Establishing the Trust Mark
Following on from the publication of a draft digital identity and attributes trust framework in February, the consultation follows towards a second iteration of the framework expected to be released shortly.
Under the plan laid out, a governing body is to be established to oversee regulation and certification of digital identity providers, providing them with a trust mark to showcase conformance to the framework. Organizations showcasing a trust mark will be permitted to undertake digital checks against government-held data.

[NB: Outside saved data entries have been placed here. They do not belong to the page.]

(* ===== verification/PathNormalizer.v ===== *)
(** * utils/include/path_normalizer.h: file names that Windows accepts

    Paths are their text, as in UdpRegistry ([path_join] is [operator/]). *)
From Stdlib Require Import Ascii.
From S2P Require Import Prelude LibLoader UdpRegistry Csv.

(** ** std::filesystem::path on POSIX *)

Definition slash (c : ascii) : bool := Ascii.eqb c "/".

(** The text up to the last slash, with it, and the text after it. *)
Fixpoint split_last (p : string) : option (string * string) :=
  match p with
  | "" => None
  | String c r =>
      match split_last r with
      | Some (d, f) => Some (String c d, f)
      | None => if slash c then Some (one c, r) else None
      end
  end%string.

(** The characters at the end that satisfy [p], removed. *)
Fixpoint strip_end (p : ascii → bool) (s : string) : string :=
  match s with
  | "" => ""
  | String c r =>
      match strip_end p r with
      | "" => if p c then "" else one c
      | s' => String c s'
      end
  end%string.

Definition filename (p : string) : string :=
  match split_last p with
  | Some (_, f) => f
  | None => p
  end.

Definition parent_path (p : string) : string :=
  match split_last p with
  | None => ""
  | Some (d, _) => if String.eqb (strip_end slash d) "" then "/" else strip_end slash d
  end.

(** ** [win_normalize_filename] *)

Definition WIN_RESERVED_KEYWORDS : list string :=
  ["CON"; "PRN"; "AUX"; "NUL"; "COM1"; "COM2"; "COM3"; "COM4"; "COM5"; "COM6"; "COM7"; "COM8"; "COM9";
   "LPT1"; "LPT2"; "LPT3"; "LPT4"; "LPT5"; "LPT6"; "LPT7"; "LPT8"; "LPT9"].

Definition WIN_RESERVED_SYMBOLS : list ascii :=
  ["<"; ">"; ":"; quote; "/"; "\"; "|"; "?"; "*"]%char.

Fixpoint char_map (f : ascii → ascii) (s : string) : string :=
  match s with
  | "" => ""
  | String c s => String (f c) (char_map f s)
  end%string.

Definition reserved (c : ascii) : bool := existsb (Ascii.eqb c) WIN_RESERVED_SYMBOLS.

(** [std::toupper] in the C locale. *)
Definition toupper (c : ascii) : ascii :=
  let n := nat_of_ascii c in
  if (97 <=? n)%nat && (n <=? 122)%nat then ascii_of_nat (n - 32) else c.

Definition space_or_dot (c : ascii) : bool := Ascii.eqb c " " || Ascii.eqb c ".".

Definition is_keyword (s : string) : bool := existsb (String.eqb (char_map toupper s)) WIN_RESERVED_KEYWORDS.

(** The file name that [p]'s is replaced by. *)
Definition normal_name (name : string) : string :=
  let s := char_map (λ c, if reserved c then "_"%char else c) name in
  let s := strip_end space_or_dot s in
  let s := if String.eqb s "" then "file" else s in
  if is_keyword s then String "_" s else s.

Definition win_normalize_filename (p : string) : string :=
  path_join (parent_path p) (normal_name (filename p)).

(** ** Names and the paths they end *)

Definition no_slash (s : string) : Prop := string_forall (λ c, negb (slash c)) s = true.

Lemma split_last_none f : no_slash f → split_last f = None.
Proof.
  unfold no_slash. induction f as [|c f IH]; [done|]. cbn [string_forall split_last].
  intros [Hc Hf]%andb_true_iff. rewrite (IH Hf). by destruct (slash c).
Qed.

Lemma split_last_app d f : no_slash f → split_last (d +:+ String "/" f) = Some (d +:+ "/", f).
Proof.
  intros Hf. induction d as [|c d IH].
  - rewrite !append_nil. cbn [split_last]. by rewrite split_last_none.
  - rewrite append_cons. cbn [split_last]. by rewrite IH.
Qed.

Lemma no_slash_app a b : no_slash a → no_slash b → no_slash (a +:+ b).
Proof.
  unfold no_slash. intros Ha Hb. induction a as [|c a IH]; [done|].
  cbn [string_forall] in Ha. apply andb_true_iff in Ha as [Hc Ha]. rewrite append_cons. cbn [string_forall].
  by rewrite Hc, IH.
Qed.

(** A path that ends with a file name. *)
Lemma strip_slash d c s : no_slash (String c s) → strip_end slash (d +:+ String c s +:+ "/") = d +:+ String c s.
Proof.
  intros Hf. assert (strip_end slash (String c s +:+ "/") = String c s) as E.
  { revert c Hf. induction s as [|c' s IH]; intros c Hf; unfold no_slash in Hf;
      cbn [string_forall] in Hf; apply andb_true_iff in Hf as [Hc Hf]; apply negb_true_iff in Hc.
    - change (strip_end slash (String c "/") = String c ""). cbn [strip_end].
      change (slash "/") with true. by rewrite Hc.
    - rewrite append_cons. cbn [strip_end]. rewrite IH by exact Hf. done. }
  induction d as [|a d IH]; [by rewrite append_nil|].
  rewrite !(append_cons a d). cbn [strip_end]. rewrite IH. by destruct d.
Qed.

Lemma ends_with_slash_cons a c s : ends_with_slash (String a (String c s)) = ends_with_slash (String c s).
Proof. unfold ends_with_slash. cbn [String.length]. by rewrite !Nat.sub_succ, !Nat.sub_0_r. Qed.

Lemma ends_with_slash_name d c s : no_slash (String c s) → ends_with_slash (d +:+ String c s) = false.
Proof.
  intros Hf. assert (ends_with_slash (String c s) = false) as E.
  { revert c Hf. induction s as [|c' s IH]; intros c Hf; unfold no_slash in Hf;
      cbn [string_forall] in Hf; apply andb_true_iff in Hf as [Hc Hf].
    - unfold ends_with_slash. cbn. apply bool_decide_eq_false_2. intros ->. done.
    - rewrite ends_with_slash_cons. by apply IH. }
  induction d as [|a d IH]; [done|]. rewrite append_cons.
  destruct d as [|b d]; [rewrite append_nil in *; by rewrite ends_with_slash_cons|].
  rewrite append_cons in *. by rewrite ends_with_slash_cons.
Qed.

(** ** What it guarantees *)

Lemma forall_map (p : ascii → bool) f s : (∀ c, p (f c) = true) → string_forall p (char_map f s) = true.
Proof. intros Hf. induction s as [|c s IH]; [done|]. cbn. by rewrite Hf. Qed.

Lemma forall_strip (p q : ascii → bool) s : string_forall p s = true → string_forall p (strip_end q s) = true.
Proof.
  induction s as [|c s IH]; [done|]. cbn [string_forall strip_end].
  intros [Hc Hs]%andb_true_iff. specialize (IH Hs).
  destruct (strip_end q s) as [|a t]; [destruct (q c); [done|cbn; by rewrite Hc]|].
  cbn [string_forall]. by rewrite Hc.
Qed.

Lemma strip_strip p s : strip_end p (strip_end p s) = strip_end p s.
Proof.
  induction s as [|c s IH]; [done|]. cbn [strip_end].
  destruct (strip_end p s) as [|a t] eqn:E.
  - destruct (p c) eqn:Ec; [done|]. cbn. by rewrite Ec.
  - cbn [strip_end] in *. destruct (strip_end p t) as [|a' t']; [|by rewrite IH].
    destruct (p a); [done|]. by rewrite IH.
Qed.

Lemma map_safe_id s : string_forall (λ c, negb (reserved c)) s = true →
  char_map (λ c, if reserved c then "_"%char else c) s = s.
Proof.
  induction s as [|c s IH]; [done|]. cbn [string_forall char_map]. intros [Hc Hs]%andb_true_iff. rewrite (IH Hs).
  by destruct (reserved c).
Qed.

Lemma strip_underscore s : s ≠ ""%string → strip_end space_or_dot s = s →
  strip_end space_or_dot (String "_" s) = String "_" s.
Proof. intros Hne Hs. cbn [strip_end]. rewrite Hs. by destruct s. Qed.

Lemma keyword_underscore s : is_keyword (String "_" s) = false.
Proof. done. Qed.

(** The name is not empty, has no reserved symbol, does not end with a space or
    a dot, is no reserved keyword in any case, and is left alone when it is
    normalized again. *)
Theorem normal_name_safe name :
  let s := normal_name name in
  s ≠ ""%string ∧ string_forall (λ c, negb (reserved c)) s = true ∧
  strip_end space_or_dot s = s ∧ is_keyword s = false ∧ normal_name s = s.
Proof.
  cbn zeta. set (m := char_map (λ c, if reserved c then "_"%char else c) name).
  set (t := if String.eqb (strip_end space_or_dot m) "" then "file"%string else strip_end space_or_dot m).
  assert (t ≠ ""%string) as Hne.
  { unfold t. by destruct (String.eqb_spec (strip_end space_or_dot m) ""). }
  assert (string_forall (λ c, negb (reserved c)) t = true) as Hsafe.
  { unfold t. destruct (String.eqb _ _); [done|]. apply forall_strip, forall_map. intros c.
    by destruct (reserved c) eqn:E; [|rewrite E]. }
  assert (strip_end space_or_dot t = t) as Hstrip.
  { unfold t. destruct (String.eqb _ _); [done|]. apply strip_strip. }
  assert (∀ s, s ≠ ""%string → string_forall (λ c, negb (reserved c)) s = true →
    strip_end space_or_dot s = s → is_keyword s = false → normal_name s = s) as Hid.
  { intros s Hs1 Hs2 Hs3 Hs4. unfold normal_name. rewrite map_safe_id, Hs3 by done.
    destruct (String.eqb_spec s ""); [done|]. by rewrite Hs4. }
  assert (normal_name name = if is_keyword t then String "_" t else t) as -> by done.
  destruct (is_keyword t) eqn:Ek.
  - split_and!; [done|done|by apply strip_underscore|apply keyword_underscore|].
    apply Hid; [done|done|by apply strip_underscore|apply keyword_underscore].
  - split_and!; try done. by apply Hid.
Qed.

A pilot scheme was initiated last year for checking passport data. With this framework model, the plan is for making a wider range of datasets available, with a separate aim of digitising birth certificates as an alternative.
ID for All
The government data will not be accessible to third parties, and checks will likely take the form of simple yes/no verification. Legislation is being worked on to provide digital identities equal legal status as physical documents. Proposals have also been drawn up to include measures allowing those with insufficient digital footprint to be able to create one via the use of physical documents, which goes a long way towards last year’s problems affecting the £200m Gov.UK Verify DI system.
With Verify being phased out in preparation for this new system, the aim is for people to feel assured that an app in their pocket can be trusted as much as their passport or driving licence when identification is required.
Building for the Future
This technology is viewed as a vital building block for the economy and the future, with assurances set to make people understand that their data is being used and handled safely and securely. Digital identities make for easier, quicker and more security checks in helping people without traditional forms of ID prove who they are.
The plan is for an existing regulatory body to take responsibility for the governance of the market rather than creating a new body. Accreditation is not set to be mandatory for digital identity providers, but firms will not be granted access to government datasets if they do not take part.